As a mechanical engineer, I typically fill a 192-page notebook every six months with words and sketches. Just ink on dead trees. No easy way to digitize, backup, or search all that content. Numerous notetaking apps for the iPad attempt to provide me the solution for this, but none quite get there for one main reason: you can’t create precision sketches or tight handwriting with your finger or any of the iPad styli available. Your finger is too stubby to see exactly where a line will begin, and the stylus offerings have been almost exclusively fingertip shaped. The only stylus I have seen that is any different is the DAGi Stylus, which has a clear tip with a small dot that ostensibly shows the exact placement of the line. Reviews of that device indicate that the small dot doesn’t always match up with where the iPad thinks it is.

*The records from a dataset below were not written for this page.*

(** [v.BindPFlag(key, flag)]. *)
Definition bindings : list (string * string) := [
  ("server.port", "port"); ("server.mode", "mode"); ("server.db", "db");
  ("server.node_id", "node-id"); ("server.host", "host"); ("smtp.enabled", "smtp-enabled");
  ("smtp.port", "smtp-port"); ("smtp.bind_addr", "smtp-bind-addr");
  ("smtp.domain", "smtp-domain"); ("smtp.insecure_auth", "smtp-insecure-auth");
  ("smtp.max_msg_bytes", "smtp-max-msg-bytes"); ("smtp.max_recipients", "smtp-max-recipients");
  ("smtp.max_connections", "smtp-max-connections");
  ("smtp.read_timeout_secs", "smtp-read-timeout-secs");
  ("smtp.write_timeout_secs", "smtp-write-timeout-secs"); ("smtp.rate_conns", "smtp-rate-conns");
  ("smtp.rate_burst", "smtp-rate-burst"); ("smtp.rate_conns_per_ip", "smtp-rate-conns-per-ip");
  ("smtp.rate_burst_per_ip", "smtp-rate-burst-per-ip");
  ("smtp.relay_enabled", "smtp-relay-enabled"); ("smtp.tls_cert_file", "smtp-tls-cert");
  ("smtp.tls_key_file", "smtp-tls-key");
  ("smtp.max_auth_failures_per_session", "smtp-max-auth-failures");
  ("smtp.check_spf", "smtp-check-spf"); ("smtp.verify_dkim", "smtp-verify-dkim");
  ("grpc.auth_token", "grpc-auth-token"); ("plugins.crowdsec.enabled", "crowdsec-enabled");
  ("plugins.crowdsec.endpoint", "crowdsec-endpoint");
  ("plugins.crowdsec.api_key", "crowdsec-api-key");
  ("plugins.crowdsec.timeout_secs", "crowdsec-timeout-secs");
  ("plugins.crowdsec.fail_open", "crowdsec-fail-open");
  ("plugins.crowdsec.cache_ttl_secs", "crowdsec-cache-ttl-secs");
  ("plugins.dnsbl.enabled", "dnsbl-enabled"); ("plugins.dnsbl.zones", "dnsbl-zones");
  ("plugins.dnsbl.cache_ttl_secs", "dnsbl-cache-ttl-secs");
  ("plugins.dnsbl.fail_open", "dnsbl-fail-open");
  ("plugins.email_auth.enabled", "email-auth-enabled");
  ("plugins.email_auth.spf_policy", "email-auth-spf-policy");
  ("plugins.email_auth.dkim_policy", "email-auth-dkim-policy");
  ("plugins.email_auth.dmarc_policy", "email-auth-dmarc-policy");
  ("lmtp.enabled", "lmtp-enabled"); ("lmtp.socket_path", "lmtp-socket-path");
  ("lmtp.port", "lmtp-port"); ("lmtp.bind_addr", "lmtp-bind-addr");
  ("lmtp.domain", "lmtp-domain"); ("lmtp.max_msg_bytes", "lmtp-max-msg-bytes");
  ("lmtp.max_recipients", "lmtp-max-recipients");
  ("lmtp.read_timeout_secs", "lmtp-read-timeout-secs");
  ("lmtp.write_timeout_secs", "lmtp-write-timeout-secs"); ("cluster.redis_url", "redis-url");
  ("webhook.enabled", "webhook-enabled"); ("webhook.workers", "webhook-workers");
  ("webhook.max_attempts", "webhook-max-attempts");
  ("webhook.timeout_secs", "webhook-timeout-secs");
  ("plugins.smtp_security.enabled", "smtp-security-enabled");
  ("plugins.smtp_security.max_auth_failures_per_ip", "smtp-security-max-auth-failures");
  ("plugins.smtp_security.lockout_minutes", "smtp-security-lockout-minutes");
  ("plugins.smtp_security.envelope_spoof_check", "smtp-security-spoof-check");
  ("plugins.smtp_security.require_authenticated_sender", "smtp-security-require-auth");
  ("plugins.smtp_security.allowed_sender_domains", "smtp-security-allowed-domains");
  ("plugins.smtp_security.blocked_sender_domains", "smtp-security-blocked-domains");
  ("plugins.smtp_security.redis_lockout", "smtp-security-redis-lockout");
  ("plugins.address_filter.enabled", "address-filter-enabled");
  ("plugins.address_filter.mode", "address-filter-mode");
  ("plugins.attachment.enabled", "attachment-enabled");
  ("plugins.attachment.max_count", "attachment-max-count");
  ("plugins.attachment.max_single_bytes", "attachment-max-single-bytes");
  ("plugins.attachment.max_total_bytes", "attachment-max-total-bytes");
  ("plugins.attachment.allowed_mimes", "attachment-allowed-mimes");
  ("plugins.attachment.blocked_mimes", "attachment-blocked-mimes");
  ("plugins.spam_checker.enabled", "spam-enabled");
  ("plugins.spam_checker.endpoint", "spam-endpoint");
  ("plugins.spam_checker.threshold", "spam-threshold");
  ("plugins.spam_checker.tag_only", "spam-tag-only");
  ("plugins.spam_checker.timeout_secs", "spam-timeout-secs");
  ("plugins.antivirus.enabled", "av-enabled"); ("plugins.antivirus.endpoint", "av-endpoint");
  ("plugins.antivirus.fail_open", "av-fail-open");
  ("plugins.antivirus.timeout_secs", "av-timeout-secs");
  ("plugins.security_agent.enabled", "security-enabled");
  ("plugins.security_agent.max_recipients", "security-max-recipients");
  ("plugins.security_agent.max_body_bytes", "security-max-body-bytes");
  ("plugins.security_agent.rate_per_sender", "security-rate-per-sender");
  ("plugins.security_agent.burst_per_sender", "security-burst-per-sender");
  ("outbound.backend", "outbound-backend"); ("outbound.from", "outbound-from");
  ("outbound.node_id", "outbound-node-id"); ("outbound.smtp_host", "outbound-smtp-host");
  ("outbound.smtp_username", "outbound-smtp-username");
  ("outbound.smtp_password", "outbound-smtp-password");
  ("outbound.smtp_timeout_secs", "outbound-smtp-timeout-secs");
  ("outbound.sendgrid_api_key", "outbound-sendgrid-api-key");
  ("outbound.sendgrid_timeout_secs", "outbound-sendgrid-timeout-secs");
  ("outbound.dkim_private_key_file", "outbound-dkim-private-key-file");
  ("outbound.dkim_domain", "outbound-dkim-domain");
  ("outbound.dkim_selector", "outbound-dkim-selector");
  ("outbound.queue_enabled", "outbound-queue");
  ("outbound.queue_workers", "outbound-queue-workers");
  ("outbound.queue_max_retries", "outbound-queue-max-retries");
  ("outbound.queue_base_delay_secs", "outbound-queue-base-delay-secs");
  ("outbound.queue_max_delay_secs", "outbound-queue-max-delay-secs");
  ("mailbox_store.backend", "mailbox-backend"); ("mailbox_store.dsn", "mailbox-dsn");
  ("mailbox_store.database", "mailbox-db"); ("observability.metrics_port", "metrics-port");
  ("observability.health_enabled", "health-enabled")].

The iPen from Cregle, Inc. is a Kickstarter project that offers an alternative solution. Unlike the more common passive styli described above, this is an active stylus that uses a combination of data scanned by a receiver on the edge of the writing surface and the input of the tip on the touchscreen, it is able not only to provide output that is more reminiscent of a ball point pen, but also generates a handy (optional) cursor to show you where your tip will begin its stroke. The result is a drawing experience that can produce useful detailed sketches.
The other major problem with using a passive stylus is that resting the palm or heel of the hand on the touch screen registers touches that affect the input. The combination of infrared and ultrasonic signals from the iPen to the receiver locates the stylus tip while ignoring the capacitive reaction from incidental hand contact. If you prefer not to wear gloves when sketching, this is a pretty significant advantage.
There are devices that behave somewhat similar to this. I have tried the Wacom Inkling device, which uses a receiver at the edge of the paper to capture sketches drawn by a digital pen. It does a pretty nice job of re-creating all the details of the artwork. The iPen does not yet have pressure sensitivity like the Inkling, but that is a feature they claim will be incorporated in the next version. The Livescribe pen also captures handwriting and images, but only on specially marked paper. The magic bullet for Cregle would be to get their iPen refined enough to turn the iPad into a tablet as elegant and powerful at sketch capture as the Wacom Cintiq. I will be watching with hopeful anticipation.
As of this post, the only apps that currently support the iPen are Ghostwriter Notes, My Notebook!, iWriteWords, and GoodNotes, but several others are in development and should be ready by February of 2012, according to Cregle.